Supreme Court considered status of these circulars in the light of provisions of sec 119(1) of Income tax Act 1961 and noted that the power is given for the purpose of just, proper and efficient management of the work of assessment and in public interest.

Supreme Court considered its earlier decisions (1) in Navnitlal C Javeri vs. K.K. Sen Appelate Asst.Comm. of Income tax "D" Range Bombay 1965(1) SCR 909 (2) K.P. Verghese vs. I.Tax officer Ernakulum & Ors. 1981 4 SCC 173 (3) Keshavji Ramji Co. vs. Comm. of I.Tax 1990 183 ITR 1. In above cases it was clearly held that circulars of Central Board of Direct Taxes are legally binding on therevenue and this binding character attaches to the circulars even if they be found of not in accordance with the correct interpretation of the section & they depart or deviate from such construction.

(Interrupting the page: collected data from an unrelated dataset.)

(** ** Constants *)

(* sdk instruction/utils/raydium_cpmm.rs:11-11 POOL_SEED *)
Definition CP_POOL_SEED : bytes := ascii_bytes "pool".
(* sdk instruction/utils/raydium_cpmm.rs:12-12 POOL_VAULT_SEED *)
Definition CP_POOL_VAULT_SEED : bytes := ascii_bytes "pool_vault".
(* sdk instruction/utils/raydium_cpmm.rs:13-13 OBSERVATION_STATE_SEED *)
Definition OBSERVATION_STATE_SEED : bytes := ascii_bytes "observation".
(* sdk instruction/utils/raydium_cpmm.rs:19-19 AUTHORITY *)
Definition CP_AUTHORITY : Pubkey :=
  Eval vm_compute in pubkey "GpMZbSM2GgvTKHJirzeGfMFoaZ8UR2X7F4v8vHTvxFbL".
(* sdk instruction/utils/raydium_cpmm.rs:20-20 RAYDIUM_CPMM *)
Definition RAYDIUM_CPMM : Pubkey :=
  Eval vm_compute in pubkey "CPMMoo8L3F4NbTegBCKVNunggL7H1ZpdTHKxQB5qKP1C".
(* sdk instruction/utils/raydium_cpmm.rs:27-32 AUTHORITY_META *)
Definition CP_AUTHORITY_META : AccountMeta := mk_meta CP_AUTHORITY false false.
(* sdk instruction/utils/raydium_cpmm.rs:35-35 SWAP_BASE_IN_DISCRIMINATOR *)
Definition CP_SWAP_BASE_IN_DISCRIMINATOR : bytes := [143; 190; 90; 218; 196; 30; 51; 222].
(* sdk instruction/utils/raydium_cpmm.rs:36-36 SWAP_BASE_OUT_DISCRIMINATOR *)
Definition CP_SWAP_BASE_OUT_DISCRIMINATOR : bytes := [55; 217; 98; 86; 163; 74; 180; 173].
(* sdk instruction/utils/raydium_amm_v4.rs:16-16 AUTHORITY *)
Definition V4_AUTHORITY : Pubkey :=
  Eval vm_compute in pubkey "5Q544fKrFoe6tsEbD7S8EmxGTJYAKtTVhAW5Q5pge4j1".
(* sdk instruction/utils/raydium_amm_v4.rs:17-17 RAYDIUM_AMM_V4 *)
Definition RAYDIUM_AMM_V4 : Pubkey :=
  Eval vm_compute in pubkey "675kPX9MHTjS2zt1qfr1NYHuzeLXfQM9H24wFSUt1Mp8".
(* sdk instruction/utils/raydium_amm_v4.rs:26-31 AUTHORITY_META *)
Definition V4_AUTHORITY_META : AccountMeta := mk_meta V4_AUTHORITY false false.
(* sdk instruction/utils/raydium_amm_v4.rs:34-34 SWAP_BASE_IN_DISCRIMINATOR *)
Definition V4_SWAP_BASE_IN_DISCRIMINATOR : bytes := [9].
(* sdk instruction/utils/raydium_amm_v4.rs:35-35 SWAP_BASE_OUT_DISCRIMINATOR *)
Definition V4_SWAP_BASE_OUT_DISCRIMINATOR : bytes := [11].

(** ** Which side is which *)

Definition is_mint (mint a b : Pubkey) : bool := (a =? mint) || (b =? mint).

(** The side the user pays in a purchase and receives in a sale, as the
    builders choose it. *)
Definition paid_mint (mint0 mint1 : Pubkey) : Pubkey :=
  if is_mint WSOL_TOKEN_ACCOUNT mint0 mint1 then WSOL_TOKEN_ACCOUNT else USDC_TOKEN_ACCOUNT.

Definition paid_mint_meta (mint0 mint1 : Pubkey) : AccountMeta :=
  if is_mint WSOL_TOKEN_ACCOUNT mint0 mint1 then WSOL_TOKEN_ACCOUNT_META
  else USDC_TOKEN_ACCOUNT_META.

(* sdk instruction/raydium_cpmm.rs:51-59 build_buy_instructions, pool check *)
Definition has_quote (mint0 mint1 : Pubkey) : bool :=
  is_mint WSOL_TOKEN_ACCOUNT mint0 mint1 || is_mint USDC_TOKEN_ACCOUNT mint0 mint1.

(* sdk instruction/raydium_cpmm.rs:64-65 build_buy_instructions, is_base_in *)
Definition is_quote_mint (mint : Pubkey) : bool :=
  (mint =? WSOL_TOKEN_ACCOUNT) || (mint =? USDC_TOKEN_ACCOUNT).

Section RaydiumIx.
Context `{Build} `{Sdk}.

(** ** CPMM *)

(* sdk instruction/utils/raydium_cpmm.rs:51-57 get_pool_pda *)
Definition cp_get_pool_pda (amm_config mint1 mint2 : Pubkey) : option Pubkey :=
  try_pda [CP_POOL_SEED; to_bytes amm_config; to_bytes mint1; to_bytes mint2] RAYDIUM_CPMM.

(* sdk instruction/utils/raydium_cpmm.rs:59-64 get_vault_pda *)
Definition cp_get_vault_pda (pool_state mint : Pubkey) : option Pubkey :=
  try_pda [CP_POOL_VAULT_SEED; to_bytes pool_state; to_bytes mint] RAYDIUM_CPMM.

(* sdk instruction/utils/raydium_cpmm.rs:66-71 get_observation_state_pda *)
Definition get_observation_state_pda (pool_state : Pubkey) : option Pubkey :=
  try_pda [OBSERVATION_STATE_SEED; to_bytes pool_state] RAYDIUM_CPMM.

(* sdk instruction/utils/raydium_cpmm.rs:131-145 get_vault_account *)
Definition get_vault_account (pool_state token_mint : Pubkey) (p : RaydiumCpmmParams) : exec Pubkey :=
  if (cp_base_mint p =? token_mint) && negb (cp_base_vault p =? pubkey_default)
  then Val (cp_base_vault p)
  else if (cp_quote_mint p =? token_mint) && negb (cp_quote_vault p =? pubkey_default)
  then Val (cp_quote_vault p)
  else unwrap (cp_get_vault_pda pool_state token_mint).

(* sdk instruction/raydium_cpmm.rs:40-49 build_buy_instructions, pool_state *)
Definition cp_pool (p : RaydiumCpmmParams) : prog Pubkey :=
  given_or (cp_pool_state p)
    (Ret (cp_get_pool_pda (cp_amm_config p) (cp_base_mint p) (cp_quote_mint p))).

(* sdk instruction/raydium_cpmm.rs:73-83 build_buy_instructions, minimum_amount_out *)
Definition cp_minimum (s : SwapParams) (p : RaydiumCpmmParams) (is_base_in : bool) (amount : Z) :
    exec Z :=
  let* result := cp_compute_swap_amount (cp_base_reserve p) (cp_quote_reserve p) is_base_in amount
                   (slippage_of s) in
  Val (default (min_amount_out result) (fixed_output_amount s)).

(* sdk instruction/raydium_cpmm.rs:114-118 build_buy_instructions, observation_state_account *)
Definition cp_observation (p : RaydiumCpmmParams) (pool_state : Pubkey) : prog Pubkey :=
  given_or (cp_observation_state p) (Ret (get_observation_state_pda pool_state)).

(** From the input to the output: accounts, vaults, programs and mints. *)
(* sdk instruction/raydium_cpmm.rs:143-161 build_buy_instructions, accounts *)
Definition cp_accounts (s : SwapParams) (p : RaydiumCpmmParams) (pool_state : Pubkey)
    (user vault : Pubkey * Pubkey) (program mint : AccountMeta * AccountMeta)
    (observation : Pubkey) : list AccountMeta :=
  [meta_new (payer s) true; CP_AUTHORITY_META; meta_new (cp_amm_config p) false;
   meta_new pool_state false; meta_new user.1 false; meta_new user.2 false;
   meta_new vault.1 false; meta_new vault.2 false; program.1; program.2; mint.1; mint.2;
   meta_new observation false].

Definition swap_data (discriminator : bytes) (amount minimum_amount_out : Z) : bytes :=
  discriminator ++ u64_le_bytes amount ++ u64_le_bytes minimum_amount_out.

(* sdk instruction/raydium_cpmm.rs:26-180 build_buy_instructions *)
Definition cp_build_buy_instructions (rand : nat) (s : SwapParams) : prog (list Instruction) :=
  let amount_in := amount_of s in
  if amount_in =? 0 then Fail "Amount cannot be zero"
  else
    match protocol_params s with
    | PRaydiumCpmm p =>
        let! pool_state := cp_pool p in
        if negb (has_quote (cp_base_mint p) (cp_quote_mint p))
        then Fail "Pool must contain WSOL or USDC"
        else
          let is_base_in := is_quote_mint (cp_base_mint p) in
          let mint_token_program :=
            if is_base_in then cp_quote_token_program p else cp_base_token_program p in
          let paid := paid_mint (cp_base_mint p) (cp_quote_mint p) in
          let! minimum_amount_out := of_exec (cp_minimum s p is_base_in amount_in) in
          let! input_token_account := user_account s paid TOKEN_PROGRAM in
          let! output_token_account := user_account s (output_mint s) mint_token_program in
          let! input_vault := of_exec (get_vault_account pool_state paid p) in
          let! output_vault := of_exec (get_vault_account pool_state (output_mint s) p) in
          let! observation := cp_observation p pool_state in
          let! wrap := when (create_input_mint_ata s) (handle_wsol (payer s) amount_in) in
          let! create := when (create_output_mint_ata s)
                           (create_user_account s (output_mint s) mint_token_program) in
          let! close := when (close_input_mint_ata s) (close_wsol (payer s)) in
          Ret (wrap ++ create
               ++ [mk_ix RAYDIUM_CPMM
                     (cp_accounts s p pool_state (input_token_account, output_token_account)
                        (input_vault, output_vault)
                        (TOKEN_PROGRAM_META, meta_readonly mint_token_program false)
                        (paid_mint_meta (cp_base_mint p) (cp_quote_mint p),
                         meta_readonly (output_mint s) false) observation)
                     (swap_data CP_SWAP_BASE_IN_DISCRIMINATOR amount_in minimum_amount_out)]
               ++ close)
    | _ => Fail "Invalid protocol params for RaydiumCpmm"
    end.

Supreme Court considered majority judgement in State Bank of Travancore vs. Comm. of I.Tax Kerala 1986 (158) ITR 102. The court noted majority appears to have proceeded on the basis that by 2nd Circular of 20 June 1978 the C.Board had directed that interest in the suspense account on sticky advances should be includible in the taxable income of the assessee and all pending cases should be disposed of keeping these instructions in view. The subsequent circular of 9th October 1989 by which benefit was given to banking companies does not appear to have been pointed out to to the court. Apparently decisions of Supreme Court, in Navnitlal C. Javeri & K.P. Verghese S mentioned above were also not pointed out to the Court. In the premises Supreme Court held that the majority decision in State Bank of Travancore vs.Comm. of I.Tax mentioned above cannot be looked upon as laying down that a circular which is properly issued under sec 119 of I.Tax Act for proper administration of Act and for reliving the rigour of too literal construction of the law for the benefit of assessee in certain situation would not be binding on the departmental authorities.

The circular clarifies the way in which these amounts i.e. interest on sticky loan, are to be treated under the accounting practice followed by the lender. The circular cannot be treated as contrary to sec 145 of the Income Tax Act or illegal in any form. It is meant for uniform administration of law by all Income-tax authorities in a specific situation and therefore validly issued under sec 119 of the Income Tax Act. As such Circular will be binding on department. The appeal of the U.Co Bank was allowed & question answered in favour of the assessee & against department.